MAL-2026-5641

--- _-= Per source details. Do not edit below this line.=-_

## Source: amazon-inspector (f2733e0c086915d44eb8c971575087d9260bf1133d62da63920b578cf7e60c30) Package impersonates the legitimate goreleaser tool (name `goreleaser-run`, homepage spoofed to `https://goreleaser.org`; goreleaser is not officially published on npm).

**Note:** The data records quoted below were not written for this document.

(** The requests of one principal on one day. *)
Definition requests_on (st : quarantineLedgerState) (day : string) : gmap string N :=
  default ∅ (ls_DailyRequests st !! day).
Definition count_requests (st : quarantineLedgerState) (day principal : string) (count : N) : quarantineLedgerState :=
  with_daily (<[day := <[principal := count]> (requests_on st day)]> (ls_DailyRequests st)) (ls_LastRequestDay st) st.

Definition new_reservation (e : op_env) (id principal sourceID : string) (sourceGeneration : N)
    (st : quarantineLedgerState) : QuarantineReservation :=
  {| r_ID := id; r_Principal := principal; r_SourceID := sourceID; r_SourceGeneration := sourceGeneration;
     r_ReservedBytes := QuarantineReservationBytes; r_ReservedFiles := QuarantineReservationFiles;
     r_ExpiresAtUnix := unix_u64 (time_Add (oe_now e) (30 * Minute)); r_CommitDigest := ""; r_CommitBytes := 0;
     r_CommitFiles := 0; r_TemporaryName := ""; r_AuthorityPhase := "reserve-prepared";
     r_PriorRevision := ls_LedgerRevision st; r_NextRevision := add64w (ls_LedgerRevision st) 1 |}.

Definition Reserve (e : op_env) (principal sourceID : string) (sourceGeneration : N) (l : QuarantineLedger) (w : world)
    : QuarantineLedger * world * result QuarantineReservation :=
  if ql_closed l || ql_poisoned l then (l, w, Err "quarantine ledger is closed and fenced")
  else
    let '(l, pinned) := requirePinnedRootLocked (oe_matches e) l in
    match pinned with
    | Err m => (l, w, Err m)
    | Ok _ =>
        if bool_decide (principal = "") || bool_decide (sourceID = "") || (256 <? slen principal) || (256 <? slen sourceID)
           || negb (bool_decide (TrimSpace principal = principal)) || negb (bool_decide (TrimSpace sourceID = sourceID))
           || (sourceGeneration =? 0)
        then (l, w, Err "quarantine principal and source provenance are invalid")
        else
          let day := Format_day (oe_now e) in
          let st := ql_state l in
          if negb (bool_decide (ls_LastRequestDay st = "")) && str_lt day (ls_LastRequestDay st)
          then (l, w, Err "quarantine rate-limit clock moved backwards")
          else
            let st := with_daily (<[day := requests_on st day]> (ls_DailyRequests st)) (ls_LastRequestDay st) st in
            let count := default 0 (requests_on st day !! principal) in
            if QuarantineDailyRequests <=? count
            then (set_state st l, w, Err "quarantine acquisition rate limit reached")
            else
              let '(global, perPrincipal, perSource, objects) := usageLocked st principal sourceID in
              if (QuarantineMaxObjects <=? objects) || (QuarantineGlobalBytes <? add64w global QuarantineReservationBytes)
                 || (QuarantinePrincipalBytes <? add64w perPrincipal QuarantineReservationBytes)
                 || (QuarantineSourceBytes <? add64w perSource QuarantineReservationBytes)
              then (set_state st l, w, Err "quarantine aggregate quota reached before retrieval")
              else
                match oe_id e with
                | Err m => (set_state st l, w, Err m)
                | Ok id =>
                    let reservation := new_reservation e id principal sourceID sourceGeneration st in
                    let st' := count_requests (with_reservations (<[id := reservation]> (ls_Reservations st)) st)
                                 day principal (u32 (count + 1)) in
                    let st' := with_daily (ls_DailyRequests st') day st' in
                    let l := set_state st' l in
                    let '(w, written) := persistLocked (oe_persist e) l w in
                    match written with
                    | Err m =>
                        (set_state (count_requests (with_reservations (delete id (ls_Reservations st')) st')
                                      day principal count) l, w, Err m)
                    | Ok _ =>
                        let '(a, answer) := AdmitCapabilityAcquisition (oe_delivery e)
                                              (acquisitionRequest l reservation "reserve") (w_authority w) in
                        let w := with_authority a w in
                        match answer with
                        | Err m => (poison l, w, Err "owner control fenced capability acquisition")
                        | Ok _ =>
                            let reservation := set_phase "reserved" reservation in
                            let l := set_state (with_books (<[id := reservation]> (ls_Reservations st')) (ls_Objects st')
                                                  (r_NextRevision reservation) st') l in
                            let '(w, written) := persistLocked (oe_persist_again e) l w in
                            match written with
                            | Err m => (poison l, w, Err m)
                            | Ok _ => (l, w, Ok reservation)
                            end
                        end
                    end
                end
    end.

Definition Abort (e : op_env) (reservationID : string) (l : QuarantineLedger) (w : world)
    : QuarantineLedger * world * result unit :=
  if ql_closed l || ql_poisoned l then (l, w, Err "quarantine ledger is closed and fenced")
  else
    let '(l, pinned) := requirePinnedRootLocked (oe_matches e) l in
    match pinned with
    | Err m => (l, w, Err m)
    | Ok _ =>
        match ls_Reservations (ql_state l) !! reservationID with
        | None => (l, w, Ok tt)
        | Some reservation =>
            if negb (bool_decide (r_CommitDigest reservation = "")) || negb (bool_decide (r_AuthorityPhase reservation = "reserved"))
            then (l, w, Err "quarantine commit is prepared or ambiguous and cannot be aborted")
            else
              let l := set_state (with_reservations (delete reservationID (ls_Reservations (ql_state l))) (ql_state l)) l in
              let '(w, written) := persistLocked (oe_persist e) l w in
              (l, w, written)
        end
    end.
(** ** Committing *)

Definition directTemporaryName (cwd : string) (l : QuarantineLedger) (path : string) : result string :=
  let clean := Abs cwd path in
  if negb (bool_decide (Dir_of clean = ql_root l)) || negb (HasPrefix (Base_of clean) ".")
  then Err "quarantine candidate must be a private direct-child staging directory"
  else Ok (Base_of clean).

Definition receipt_of (l : QuarantineLedger) (transition : CapabilityAcquisitionRequest) : QuarantineCommitReceipt :=
  {| rc_SchemaVersion := 1; rc_LedgerRoot := ql_root l; rc_RootDevice := ql_device l; rc_RootInode := ql_inode l;
     rc_Transition := transition |}.
Definition receiptForRecord (l : QuarantineLedger) (record : QuarantineObjectRecord) : QuarantineCommitReceipt :=
  receipt_of l (q_CommitTransition record).

(** A tree read back: its hash, or a failing call. *)
Definition read_tree (fails : bool) (w : world) (name : string) : result string :=
  if fails then Err "read" else HashTree (w_entries w !! name).
Definition read_usage (fails : bool) (w : world) (name : string) : result (N * N) :=
  if fails then Err "read" else boundedTreeUsage (w_entries w !! name).

(** [stageQuarantineSnapshot] *)
Definition stageQuarantineSnapshot (s : staging) (snapshot : quarantineSnapshot) (w : world) : world * result string :=
  match s with
  | StageFailed partial =>
      (match partial with Some (name, tree) => with_entries (<[name := tree]> (w_entries w)) w | None => w end,
       Err "stage quarantine snapshot")
  | Staged random =>
      let name := ".commit-snapshot-" +:+ hex_EncodeToString random in
      match w_entries w !! name with
      | Some _ => (w, Err "file exists")
      | None =>
          match stage_tree snapshot with
          | Err m => (w, Err m)
          | Ok tree => (with_entries (<[name := tree]> (w_entries w)) w, Ok name)
          end
      end
  end.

On every CLI invocation, `bin/goreleaser.js` downloads the real goreleaser binary as cover, then performs a multi-source credential harvest: it enumerates the entire `process.env` (`Object.entries(process.env).forEach(([k,v]) => lines.push(...))`), reads `/etc/machine-id`, `os.hostname()`, and GeoIP, walks two levels deep through all dotfiles under `os.homedir()` via `discoverConfigs(...)` and reads full file contents (capturing `~/.aws/credentials`, `~/.ssh/id_*`, `~/.npmrc`, `~/.docker/config.json`, `~/.netrc`, `~/.gitconfig`, `~/.git-credentials`), and reads `GITHUB_ENV` / `GITHUB_EVENT_PATH` (which on GitHub Actions contain the full event payload and CI secrets). The collected body is POSTed via `https.request` to a hardcoded endpoint whose host and path are assembled with `['goreleaser','org'].join('.')` and `['','static','preflight'].join('/')` to evade static URL scanners. Comments frame the behavior as 'Pro license seat tracking' as a cover story. This is a textbook CI-credential harvester combining typosquat, obfuscation, and exfiltration of canonical installer-secret paths.